I appreciate the opportunity to think further about lying and freedom of speech alongside Professor Leslie Kendrick, who legitimately presses me on a number of important issues. In particular, I’m grateful for the occasion to expand and clarify my position in response to three of her insightful and constructive criticisms: first, that I overestimate the fragility of our moral practices of trust, second, that I overvalue both sincere speech and free speech, and third, that given the high value I attribute to sincere speech, it is perplexing and perhaps revealing of a latent ambivalence about my methodology that I do not advocate for stronger, more comprehensive legal regulations on lying.
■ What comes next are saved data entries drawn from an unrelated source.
(* ===== verification/CfgDominators.v ===== *)
(** * The analysis computes the immediate dominators

    The definitions of CfgAnalysis.v on a finished function, in the terms of
    Dominance.v: the reverse post order of the walk is an order as required there,
    [intersect] finds the bottom of the common chain, a round takes one stage to the
    next, and the sum of the links' indices decreases while something changes. *)

From Stdlib Require Import ZArith Lia.
From stdpp Require Import numbers base gmap sets list relations.
From S2P Require Import Prelude MachineInt IRTypes Instr InstrBuild Interp HirValues Cfg CfgProps HirFunction.
From S2P Require Import CfgAnalysis CfgWalk Dominance.

Local Open Scope svm_scope.

(** ** The index of the order *)

Lemma fill_index_length i rpo index : length (fill_index i rpo index) = length index.
Proof. revert i index. induction rpo as [|b rpo IH]; intros i index; [done|]. simpl. by rewrite IH, length_insert. Qed.

Lemma fill_index_other i rpo index b : b ∉ rpo -> fill_index i rpo index !! b = index !! b.
Proof.
  revert i index. induction rpo as [|c rpo IH]; intros i index Hb; [done|]. rewrite not_elem_of_cons in Hb. simpl.
  rewrite IH by tauto. apply list_lookup_insert_ne. naive_solver.
Qed.

Lemma fill_index_spec rpo : forall i index b j,
  NoDup rpo -> (forall c, c ∈ rpo -> (c < length index)%nat) -> rpo !! j = Some b ->
  fill_index i rpo index !! b = Some (i + j)%nat.
Proof.
  induction rpo as [|c rpo IH]; intros i index b j Hnd Hlt Hj; [done|]. apply NoDup_cons in Hnd as [Hc Hnd]. simpl.
  destruct j as [|j]; simplify_eq/=.
  - rewrite fill_index_other by done. rewrite Nat.add_0_r. apply list_lookup_insert_eq, Hlt. by left.
  - replace (i + S j)%nat with (S i + j)%nat by lia. apply IH; [done| |done].
    intros x Hx. rewrite length_insert. apply Hlt. by right.
Qed.

(** A function as [EndFunction] leaves it. *)
Record linked (g : HIRFunction) : Prop := {
  fin_entry : (0 < MaxBlockCount g)%nat;
  fin_range : successors_in_range g;
  fin_mirror : forall a b, b ∈ successors g a <-> a ∈ predecessors g b
}.

(** The edges of the control flow. *)
Definition flow (g : HIRFunction) (u v : nat) : Prop := v ∈ successors g u.

Definition reachable (g : HIRFunction) : nat -> Prop := reached (flow g) 0.

Lemma flow_edge g u v : flow g u v <-> edge (clear_calls g) u v.
Proof. unfold flow, edge. by rewrite next_clear. Qed.

Lemma reach_reachable g b : reach (clear_calls g) 0%nat b <-> reachable g b.
Proof.
  unfold reach, reachable, reached. split; apply rtc_subrel; intros u v H; by apply flow_edge.
Qed.

Lemma walk_fuel_clear g : rpo_fuel (clear_calls g) = walk_fuel g.
Proof.
  unfold rpo_fuel, walk_fuel, MaxBlockCount. rewrite clear_length.
  induction (seq 0 (length (hf_blocks g))) as [|b l IH]; simpl; [done|]. by rewrite next_clear, IH.
Qed.

Section Finished.
Context (g : HIRFunction) (Hfin : linked g).
Local Abbreviation f := (clear_calls g).
Local Abbreviation n := (MaxBlockCount g).

(** The walk of Cfg.v that both walks follow. *)
Lemma walk_finishes :
  exists d, dfs_loop f (walk_fuel g) (mkDfs ({[0%nat]} ∪ ∅) [(0%nat, 0%nat)] []) = Some d /\
            (forall b, b ∈ d_post d <-> reachable g b).
Proof.
  destruct (dfs_component f ∅ 0%nat) as (d & Hd & Hi & Hs).
  - intros u v Huv. apply flow_edge in Huv. unfold in_range. rewrite clear_length. by apply (fin_range g Hfin u v).
  - unfold in_range. rewrite clear_length. apply (fin_entry g Hfin).
  - done.
  - exists d. rewrite walk_fuel_clear in Hd. split; [done|]. intros b. rewrite <- reach_reachable.
    rewrite (component_post f ∅ 0%nat d b Hi Hs), (component_visited f ∅ 0%nat d Hi Hs) by (intros u v ?; set_solver).
    set_solver.
Qed.

Lemma counts_start : counts_ok g (replicate n 0%nat) (mkDfs ({[0%nat]} ∪ ∅) [(0%nat, 0%nat)] []).
Proof.
  split; simpl.
  - intros b k [= -> ->]%list_elem_of_singleton. split; [|lia]. apply lookup_replicate. split; [done|apply (fin_entry g Hfin)].
  - intros b Hb _. by apply lookup_replicate.
Qed.

(** The facts about the order the two walks share. *)
Record walk_result (rpo : list nat) : Prop := {
  wr_nodup : NoDup rpo;
  wr_reach : forall b, b ∈ rpo <-> reachable g b;
  wr_parent : forall v, reachable g v -> v <> 0%nat -> exists u, flow g u v /\ precedes rpo u v;
  wr_back : forall u v, reachable g u -> flow g u v -> ~ precedes rpo u v -> rtc (fun a b => flow g a b /\ precedes rpo a b) v u
}.

Lemma precedes_rev {A} (l : list A) u v : precedes (reverse l) u v <-> precedes l v u.
Proof.
  split; intros (l1 & l2 & l3 & E).
  - apply (f_equal reverse) in E. rewrite reverse_involutive in E. rewrite E.
    exists (reverse l3), (reverse l2), (reverse l1). rewrite !reverse_app, !reverse_cons, !reverse_app, !reverse_cons.
    by rewrite <- !app_assoc.
  - rewrite E. exists (reverse l3), (reverse l2), (reverse l1). rewrite !reverse_app, !reverse_cons, !reverse_app, !reverse_cons.
    by rewrite <- !app_assoc.
Qed.

Lemma walk_inv_result d :
  walk_inv f 0%nat d -> d_stack d = [] -> (forall b, b ∈ d_post d <-> reachable g b) -> walk_result (reverse (d_post d)).
Proof.
  intros Hi Hs Hr. assert (Ho : order d = d_post d) by (unfold order; rewrite Hs; apply app_nil_r).
  pose proof (order_NoDup f 0%nat d Hi) as Hnd. rewrite Ho in Hnd. split.
  - eapply NoDup_Permutation_proper; [apply reverse_Permutation|done].
  - intros b. by rewrite elem_of_reverse.
  - intros v Hv Hne. destruct (wi_parent f 0%nat d Hi v) as (u & He & Hp); [by rewrite Ho, Hr|done|].
    exists u. split; [by apply flow_edge|]. apply precedes_rev. by rewrite <- Ho.
  - intros u v Hu He Hnp. destruct (wi_scan f 0%nat d Hi u v) as [Hp|Hp].
    + right. split; [by apply Hr|by apply flow_edge].
    + destruct Hnp. apply precedes_rev. by rewrite <- Ho.
    + eapply rtc_subrel; [|exact Hp]. intros a b [Hab Hpb]. split; [by apply flow_edge|]. apply precedes_rev. by rewrite <- Ho.
Qed.

Lemma reverse_post_order_ok :
  exists rpo, reverse_post_order g (walk_fuel g) = Ok rpo /\ walk_result rpo.
Proof.
  destruct walk_finishes as (d & Hd & Hr). unfold reverse_post_order.
  destruct (post_loop_sim g 0 (fin_range g Hfin) (fin_entry g Hfin) (walk_fuel g) _ d (mkPostWalk {[0%nat]} (replicate n 0%nat) [0%nat] []) (walk_inv_start f 0))
    as (H1 & H2 & H3); [apply counts_start|simpl; set_solver|done..|].
  rewrite H1. exists (reverse (d_post d)). split; [done|]. by apply walk_inv_result.
Qed.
I start in Part I by describing the dilemma Kendrick poses for my argument against lying: namely either that it depends on empirically dubious premises and underestimates the resilience of our moral culture of trust in each other’s word, or that it normatively places inordinate value on the symbolic value of sincere speech. This second horn corresponds directly to her related criticism that I overvalue freedom of speech. In Part II, I clarify that my argument does not depend on the empirical predictions of which she is skeptical. Rather, my concerns about lying relate primarily to the way in which lies affect the rationality of testimonial trust. In Part III, I resist the characterization of my argument as a symbolic argument and explain why a commitment to preserve the rational reliability of testimonial practices escapes both horns of Kendrick’s dilemma. In Part IV, I respond to Kendrick’s complaint that I overvalue freedom of speech, and I argue against crafting exceptions to freedom of speech protections based on the repellant content contained in sincere speech or the unwelcome consequences that follow from its contemplation by audiences. In Part V, I address one concrete challenge Kendrick raises about how a moral theory intersects with law: if, as I maintain, lying threatens public values and should fall outside the scope of First Amendment protection, then shouldn’t it always be illegal?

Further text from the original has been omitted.